Elle n'avait pas retenu le hoquet de stupeur lorsqu'elle l'avait vu sauter au dessus du précipice bien trop large pour être franchi d'un simple saut mais elle l'avait atteint d'un bond aussi gracieux que si elle avait sauté un obstacle de moins d'un mètre. À distance ses yeux accrochèrent ceux la Reine qui avait arrêté son cheval pour l'observer et elle l'imita, tapant du talon le flan de son équidé.
- Déconne pas Bandit, t'as intérêt à gérer ...
Elle ne retint pas son cri d'admiration lorsqu'elle se sentit décoller, accusant le coup un peu maladroitement lorsqu'ils atterrirent de l'autre côté.
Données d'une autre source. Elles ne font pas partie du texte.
(** C8. The checks shared by the entry points run in order and the
    first failure is final. A tenant the node does not serve gets 401
    whatever the message looks like, after the tenant gate alone was
    asked; for a served tenant a message without interface or method,
    or with one that differs from the interface or method the entry
    point is bound to, gets 400 before any schema validation; each of
    the four entry points returns the reply of a failed check as it is,
    without calling a handler; and a handler is called only when the
    tenant is served, interface and method are present and match, and
    the schema validation passed. *)
Theorem preflight_checks_are_ordered_and_terminal
    (tenant : string) (rawMessage : option RawMessage) (w : W) :
  (forall ei em,
     isTenant tenant = Fulfilled false ->
     preprocessingChecks tenant rawMessage ei em w
     = (Fulfilled (Some {| code := 401;
                           detail := tenant ++ " is not a tenant" |}),
        w, [IsTenant tenant]))
  /\ (forall ei em,
      isTenant tenant = Fulfilled true ->
      dwnInterfaceOf rawMessage = None \/ dwnMethodOf rawMessage = None ->
      exists detail,
        preprocessingChecks tenant rawMessage ei em w
        = (Fulfilled (Some {| code := 400; detail := detail |}),
           w, [IsTenant tenant]))
  /\ (forall ei em received,
      isTenant tenant = Fulfilled true ->
      dwnInterfaceOf rawMessage = Some received.1 ->
      dwnMethodOf rawMessage = Some received.2 ->
      (exists e, ei = Some e /\ interfaceName e <> received.1)
      \/ (exists e, em = Some e /\ methodName e <> received.2) ->
      exists detail,
        preprocessingChecks tenant rawMessage ei em w
        = (Fulfilled (Some {| code := 400; detail := detail |}),
           w, [IsTenant tenant]))
  /\ (forall e reply,
      outcome (preprocessingChecks tenant rawMessage
                 (expectedInterface e) (expectedMethod e) w)
      = Fulfilled (Some reply) ->
      enter e tenant rawMessage w
      = (Fulfilled reply, w,
         calls (preprocessingChecks tenant rawMessage
                  (expectedInterface e) (expectedMethod e) w))
      /\ Forall (fun c => isHandle c = false)
                (calls (enter e tenant rawMessage w)))
  /\ (forall e c,
      In c (calls (enter e tenant rawMessage w)) -> isHandle c = true ->
      isTenant tenant = Fulfilled true
      /\ (exists received,
            dwnInterfaceOf rawMessage = Some received.1
            /\ dwnMethodOf rawMessage = Some received.2
            /\ mismatch interfaceName (expectedInterface e) received.1
               = false
            /\ mismatch methodName (expectedMethod e) received.2 = false)
      /\ validateJsonSchema rawMessage = Fulfilled tt
      /\ outcome (preprocessingChecks tenant rawMessage
                    (expectedInterface e) (expectedMethod e) w)
         = Fulfilled None).
Proof.
  split_and!.
  - intros ei em Ht. unfold_checks. by rewrite Ht.
  - intros ei em Ht Hmissing. unfold_checks. rewrite Ht. simpl.
    destruct Hmissing as [-> | Hm].
    + eexists. reflexivity.
    + rewrite Hm. destruct (dwnInterfaceOf rawMessage); eexists; reflexivity.
  - intros ei em [ri rm] Ht Hi Hm Hbad. simpl in *. unfold_checks.
    rewrite Ht, Hi, Hm. simpl.
    destruct (mismatch interfaceName ei ri) eqn:Ei;
      [eexists; reflexivity|].
    destruct Hbad as [Hbad|Hbad].
    + apply mismatch_true in Hbad. congruence.
    + apply mismatch_true in Hbad. rewrite Hbad. eexists; reflexivity.
  - intros e reply Hout.
    destruct (preprocessingChecks_outcome tenant rawMessage
                (expectedInterface e) (expectedMethod e) w)
      as (r & t & Heq & Hquiet & _).
    rewrite Heq in Hout |- *. unfold outcome, calls in *. simpl in Hout.
    subst r.
    assert (enter e tenant rawMessage w = (Fulfilled reply, w, t)) as ->.
    { destruct e; simpl in Heq;
        unfold enter, processMessage, handleRecordsRead, handleMessagesGet,
          synchronizePrunedInitialRecordsWrite, mbind, M_bind, bind;
        rewrite Heq; unfold mret, M_ret, ret; simpl;
        by rewrite app_nil_r. }
    done.
  - intros e c Hin Hc.
    destruct (preprocessingChecks_outcome tenant rawMessage
                (expectedInterface e) (expectedMethod e) w)
      as (r & t & Heq & Hquiet & Hpass).
    assert (r <> Fulfilled None -> calls (enter e tenant rawMessage w) = t)
      as Hstop.
    { intros Hr. destruct e; simpl in Heq;
        unfold enter, processMessage, handleRecordsRead, handleMessagesGet,
          synchronizePrunedInitialRecordsWrite, mbind, M_bind, bind;
        rewrite Heq; unfold mret, M_ret, ret, calls;
        destruct r as [[reply|]|err]; simpl; try done;
        by rewrite app_nil_r. }
    assert (r = Fulfilled None \/ r <> Fulfilled None) as [->|Hr].
    { destruct r as [[reply|]|err]; auto. }
    + destruct Hpass as (Ht & Hshape & Hvalid); [done|].
      split_and!; auto. unfold outcome. by rewrite Heq.
    + rewrite (Hstop Hr) in Hin. rewrite Forall_forall in Hquiet.
      apply list_elem_of_In, Hquiet in Hin. congruence.
Qed.

End DwnFacts.

Section DwnExamples.
Import Dwn.
#[local] Existing Instance onlyAlice.
#[local] Existing Instance counting.

(** A tenant that is not served is turned away before the message is
    looked at. *)
Example stranger_is_unauthorized :
  processMessage "did:example:bob" None None 0
  = (Fulfilled {| code := 401;
                  detail := "did:example:bob is not a tenant" |},
     0, [IsTenant "did:example:bob"]).
Proof. reflexivity. Qed.

Example missing_method_is_bad_request :
  handleRecordsRead alice (raw (Some "Records") None "{}") 0
  = (Fulfilled {| code := 400;
       detail := "Both interface and method must be present, "
                 ++ "interface: Records, method: undefined" |},
     0, [IsTenant alice]).
Proof. reflexivity. Qed.

Example wrong_method_is_bad_request :
  handleRecordsRead alice (raw (Some "Records") (Some "Write") "{}") 0
  = (Fulfilled {| code := 400;
       detail := "Expected method RecordsRead, received RecordsWrite" |},
     0, [IsTenant alice]).
Proof. reflexivity. Qed.

Example valid_delete_is_dispatched :
  processMessage alice (raw (Some "Records") (Some "Delete") "{}") None 0
  = (Fulfilled {| code := 200; detail := "OK" |}, 1,
     [ IsTenant alice;
       ValidateJsonSchema (raw (Some "Records") (Some "Delete") "{}");
       Handle RecordsDeleteHandler alice
              (raw (Some "Records") (Some "Delete") "{}")
              (DataStream None) ]).
Proof. vm_compute; reflexivity. Qed.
Regina avait les yeux brillants de quelque chose qui lui donnait un air encore plus jeune. La Liberté se rappela-t-elle. À cet instant elle n'était plus la dirigeante d'un royaume ou une femme qui se devait d'être crainte par ses semblables, elle était juste quelqu'un qui appréciait faire du cheval. Et juste comme ça elle eut l'impression d'avoir accompli sa mission. Un miracle.
Pourtant elle qui avait espéré l'émerveiller se retrouvait prise à son propre jeu, subjuguée par la brune qui s'était montrée hautaine mais charmante lors du repas qu'elle avait consenti à prendre dans un près où elle avait fait apparaître tout ce dont elles avaient eu besoin d'un geste de la main. Mais la fatigue de la nuit l'avait aussitôt rattrapée et sur l'épaisse couverture en laine grise elle avait sombré dans un sommeil sans rêve avant même de s'en rendre compte.
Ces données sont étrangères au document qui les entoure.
(** * Life-OS: the capture-and-classification pipeline

    A shallow embedding of the TypeScript sources
      - [src/lib/gemini.ts]            (parseCapture),
      - [src/lib/supabase-storage.ts]  (SupabaseStorageService),
      - [src/lib/storage.ts]           (LocalStorageService),
      - [src/lib/google-calendar.ts]   (pushToGoogleCalendar),
      - [src/lib/file-storage.ts]      (uploadCapturePhoto),
      - [src/components/CaptureBox.tsx] (handleSubmit, handleConfirm),
    followed by the properties of the specification that concern them.

    Conventions of the embedding.
      - A JavaScript string is a Rocq [string] that holds its UTF-8 bytes.
        White space and line terminators ([\s], [.], [trim]) are those of
        ECMAScript, [substring] counts UTF-16 code units, and [toLowerCase]
        folds the letters A to Z (letters beyond ASCII are left as they
        are).
      - A number is kept as the decimal literal it was written as and
        acts as the double nearest to it.
      - A [Date] is [option Z]: [Some t] is the time value [t] in
        milliseconds since the epoch, [None] is the Invalid Date.
        [Date.parse] is that of ECMAScript on the date-time string format;
        what it makes of any other string is the choice of the host, a
        parameter of the embedding.
      - [crypto.randomUUID()] draws from a source of fresh identifiers,
        the [n]-th identifier being [n].
      - A thrown exception is the [Throw] result; [async] functions are
        state-passing functions over the [World]. *)

From Stdlib Require Import String Ascii List NArith ZArith Bool Arith Lia.
Import ListNotations.

Local Open Scope string_scope.
Local Open Scope nat_scope.

(* ================================================================== *)
(** * Results of fallible code *)

Inductive result (A : Type) : Type :=
| Ok (a : A)
| Throw (e : string).
Arguments Ok {A} a.
Arguments Throw {A} e.

Definition is_ok {A} (r : result A) : bool :=
  match r with Ok _ => true | Throw _ => false end.

(* ================================================================== *)
(** * JavaScript strings *)

Module JS.

Definition LF : ascii := "010"%char.
Definition dquote : ascii := "034"%char.

(** Writes a text that contains double quotes with single quotes in their
    place. *)
Fixpoint quoted (s : string) : string :=
  match s with
  | EmptyString => EmptyString
  | String c s' =>
      String (if Ascii.eqb c "'" then dquote else c) (quoted s')
  end.
Definition CR : ascii := "013"%char.

(** The string of the given bytes. *)
Definition bytes (l : list nat) : string :=
  fold_right (fun n s => String (ascii_of_nat n) s) EmptyString l.

Definition isEmpty (s : string) : bool :=
  match s with EmptyString => true | _ => false end.

(** Truthiness of a string: [!s] is [isEmpty s]. *)
Definition truthy (s : string) : bool := negb (isEmpty s).

Fixpoint startsWith (s p : string) : bool :=
  match p, s with
  | EmptyString, _ => true
  | String a p', String b s' => Ascii.eqb a b && startsWith s' p'
  | String _ _, EmptyString => false
  end.

Fixpoint drop (n : nat) (s : string) : string :=
  match n, s with
  | S n', String _ s' => drop n' s'
  | _, _ => s
  end.

Definition endsWith (s p : string) : bool :=
  (String.length p <=? String.length s)
  && String.eqb (drop (String.length s - String.length p) s) p.

(** ** White space and line terminators *)

(** [WhiteSpace] and [LineTerminator] of ECMAScript, what [\s] matches and
    what [trim] removes, each character as its UTF-8 bytes: TAB, LF, VT,
    FF, CR, SP, U+00A0, U+1680, U+2000 to U+200A, U+2028, U+2029, U+202F,
    U+205F, U+3000 and U+FEFF. *)
Definition whiteSpace : list string :=
  [ bytes [9]; bytes [10]; bytes [11]; bytes [12]; bytes [13]; bytes [32];
    bytes [194; 160];
    bytes [225; 154; 128];
    bytes [226; 128; 128]; bytes [226; 128; 129]; bytes [226; 128; 130];
    bytes [226; 128; 131]; bytes [226; 128; 132]; bytes [226; 128; 133];
    bytes [226; 128; 134]; bytes [226; 128; 135]; bytes [226; 128; 136];
    bytes [226; 128; 137]; bytes [226; 128; 138];
    bytes [226; 128; 168]; bytes [226; 128; 169];
    bytes [226; 128; 175];
    bytes [226; 129; 159];
    bytes [227; 128; 128];
    bytes [239; 187; 191] ].

(** [LineTerminator]: LF, CR, U+2028 and U+2029. *)
Definition lineTerminators : list string :=
  [ bytes [10]; bytes [13]; bytes [226; 128; 168]; bytes [226; 128; 169] ].

(** How many bytes the character of [class] takes that [s] begins with;
    0 when [s] begins with none. *)
Definition headWidth (class : list string) (s : string) : nat :=
  match find (startsWith s) class with
  | Some w => String.length w
  | None => 0
  end.

Definition whiteWidth (s : string) : nat := headWidth whiteSpace s.
Definition terminatorWidth (s : string) : nat := headWidth lineTerminators s.

(** [s.trimStart()]: a white-space character takes one, two or three
    bytes. *)
Fixpoint trimStart (s : string) : string :=
  match s with
  | EmptyString => EmptyString
  | String _ r1 =>
      match whiteWidth s with
      | 0 => s
      | 1 => trimStart r1
      | 2 => match r1 with
             | String _ r2 => trimStart r2
             | EmptyString => s
             end
      | _ => match r1 with
             | String _ (String _ r3) => trimStart r3
             | _ => s
             end
      end
  end.

(** The string is white space throughout. *)
Fixpoint allWhite (s : string) : bool :=
  match s with
  | EmptyString => true
  | String _ r1 =>
      match whiteWidth s with
      | 0 => false
      | 1 => allWhite r1
      | 2 => match r1 with
             | String _ r2 => allWhite r2
             | EmptyString => false
             end
      | _ => match r1 with
             | String _ (String _ r3) => allWhite r3
             | _ => false
             end
      end
  end.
Elle pouvait entendre le vent souffler dans les arbres proches lorsqu'elle se réveilla et le bruit que faisaient leurs chevaux attachés non loin de là mais une autre sensation éclipsa tout le reste. Elle n'avait aucun souvenir de la façon dont elle s'était endormie, mais il n'y avait aucun doute quand à l'endroit où elle était au réveil. La tête posée sur des cuisses recouvertes de cuir, elle dut retenir un gémissement en se rendant compte de la main posée sur son chemisier blanc, inondant son estomac d'une chaleur qui chassait l'hiver autour d'elles et les doigts qui caressaient son cuir chevelu en un rythme immuable. Elle était au paradis.
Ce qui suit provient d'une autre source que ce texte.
(** * ai-review-gateway: provider registry, prompt builder and response normaliser

    A shallow embedding of the Go packages [prompt] (prompt construction and
    the parsing of a backend reply into diagnostics), [models] (the
    diagnostic schema) and [providers] (the provider registry), together
    with the properties the specification states about them.

    Conventions.
    - A Go [string] is a sequence of bytes: it is modelled as [string], whose
      characters are the 256 values of [ascii].
    - A Go [int] is taken at its 64-bit width and is modelled as a [Z] in
      the range [-2^63, 2^63 - 1]; addition wraps around and the
      wrap-around is written out ([GoInt.add]).
    - A Go function returning a pointer and an [error] is modelled as a
      function into a pair of options, [None] standing for [nil] on either
      side.
    - The four library packages the code calls ([strings], [strconv],
      [regexp], [encoding/json]) are modelled by executable definitions in
      the modules [GoStrings], [strconv], [Regexp] and [JSON]; each states
      which part of the library behaviour it covers. *)

From Stdlib Require Import ZArith NArith Ascii String List Bool Lia DecimalString.
From stdpp Require Import base option list strings gmap.

(** ** Characters and bytes *)

Definition byte_code (c : ascii) : N := N_of_ascii c.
Pourtant elle pouvait à nouveau sentir quelque chose qui ressemblait à une profonde tristesse émaner en vagues de la femme qui la tenait contre elle et elle se reprit à nouveau à s'interroger sur la nature de ce qui était en train de la ronger. Elle qui aurait tout donné pour l'apaiser n'avait aucune idée sur la façon dont elle devait s'y prendre. Prudemment elle rouvrit les yeux, découvrant le visage de la Reine sous un angle inédit, ses traits parfaits lui rappelant les statues de marbre forgée à l'épreuve de l'âge.
- Posez vos questions, entendit-elle la sorcière ordonner.
La Princesse se hâta de refermer les yeux par réflexe plus qu'autre chose, comme une enfant qu'on aurait surprit à regarder quelque chose qu'elle n'avait pas été autorisée à admirer mais la brune ne semblait pas contrariée. Rien n'avait changé dans sa posture ou dans le geste qu'elle continuait à faire, réduisant ses entrailles en une masse brûlante de désir et de bien être. Mais c'était l'occasion ou jamais de tenter d'obtenir les réponses qu'elle seule pouvait lui apporter.
- Qui est Henry ? demanda-t-elle sans y réfléchir.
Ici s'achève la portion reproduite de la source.